Call for post-doctoral Research Fellow
Dublin City University
Call for post-doctoral Research Fellow. We are inviting applications for a 24-month Post-doctoral Research Fellow position as part of the NeuroInsight Marie Skłodowska-Curie COFUND Action for Postdoctoral Fellowships.
NeuroInsight is a collaboration between the FutureNeuro SFI Research Centre for Chronic and Rare Neurological Diseases and the Insight SFI Research Centre for Data Analytics.
Neurodegenerative disorders, such as Alzheimer’s disease, Multiple Sclerosis, and Parkinson’s disease are devastating and incurable conditions that affect the central nervous system and are caused by the progressive degeneration of neurons. Early detection of these disorders is critical for treatment and improved prognosis. Unfortunately, however, the most common detection methods in use today are expensive and often involve invasive tests in hospitals.
Although neurodegenerative disorders differ in their clinical manifestations and physiological bases, many, including Alzheimer’s disease, Multiple Sclerosis, and Parkinson’s disease, present with a common characteristic: distinctive eye fixation patterns. Recent research has demonstrated that eye fixation patterns, such as fixations, saccades, and the interaction between eye movements and tasks, can provide insights into neurological function and processes, and could have potentially important clinical applications.

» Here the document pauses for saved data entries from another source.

Lemma send_pushes_witness :
  let p := sync_start 32 (message SyncId.Okay 0 []) in
  fst (send 100 100 sync_ch (bs "/a,b") 33188 7 (bs "data") p) = Ret tt ∧
  ∃ digits, decimal_val digits = 33188 ∧
    on_path 100 sync_ch 32 (bs "/a,b")
      (request SyncId.Send (bs "/a,b" ++ bs "," ++ digits) ++ push_tail (bs "data") 7)
      (okay_reply 32) p (send 100 100 sync_ch (bs "/a,b") 33188 7 (bs "data") p).
Proof.
  cbv zeta. set (answer := message SyncId.Okay 0 []).
  assert (ready 100 sync_ch 32 (sync_start 32 answer)) as Hr.
  { apply (sync_start_ready 32); vm_compute; lia. }
  assert (length (input sync_ch (sync_start 32 answer)) < 100)%nat as Hl by (vm_compute; lia).
  split; [vm_compute; reflexivity|].
  destruct (send_pushes 100 sync_ch 32 100 (bs "/a,b") 33188 7 0 (bs "data") (sync_start 32 answer)
    ltac:(vm_compute; discriminate) Hr Hl ltac:(unfold is_u32; lia)) as [(ds & Hv & _ & Hp) _].
  exists ds. split; [exact Hv|exact Hp].
Defined.

Lemma lists_and_stats_witness :
  let p := sync_start 24 (sync_id_bytes SyncId.Stat ++ u32_le 33188 ++ u32_le 5 ++ u32_le 9) in
  fst (stat 100 100 sync_ch (bs "/a") p) = Ret (mkStatV1 33188 5 9) ∧
  on_path 100 sync_ch 24 (bs "/a") (request SyncId.Stat (bs "/a")) (stat_reply 24) p
    (stat 100 100 sync_ch (bs "/a") p).
Proof.
  cbv zeta. set (answer := sync_id_bytes SyncId.Stat ++ u32_le 33188 ++ u32_le 5 ++ u32_le 9).
  assert (ready 100 sync_ch 24 (sync_start 24 answer)) as Hr.
  { apply (sync_start_ready 24); vm_compute; lia. }
  assert (length (input sync_ch (sync_start 24 answer)) < 100)%nat as Hl by (vm_compute; lia).
  split; [vm_compute; reflexivity|].
  exact (proj1 (proj2 (lists_and_stats 100 sync_ch 24 100 (bs "/a") _ ltac:(vm_compute; discriminate)
    Hr Hl))).
Defined.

The goal of this project will be to investigate the use of eye tracking technology in combination with analysis techniques from machine learning and deep learning to develop new technologies for computer-aided early diagnosis and monitoring of neurodegenerative disorders. To this end, the project will identify a cohort of subjects presenting with neurodegenerative disorders in various stages along with a cohort that do not present symptoms of disorder and attempt to use data from eye tracking devices to classify the presence and severity of the disease, as well as identify common characteristics across subjects that may have clinical significance. Beyond accuracy, emphasis will also be placed on developing techniques that are interpretable and which may provide insights into the underlying condition.
Existing high-performance eye tracking technologies are often too expensive to be feasibly used outside of a clinical setting in many circumstances. High-resolution consumer video camera technology is, on the other hand, inexpensive and readily available in a wide range of consumer electronics devices such as laptops and smartphones. A second goal of this project will be to establish if state-of-the-art computer vision techniques applied to data from consumer cameras allow sufficiently high-fidelity eye tracking for diagnostic or screening purposes. The development of such a technology could represent a significant breakthrough that would allow for testing and monitoring neurological disorders in the home.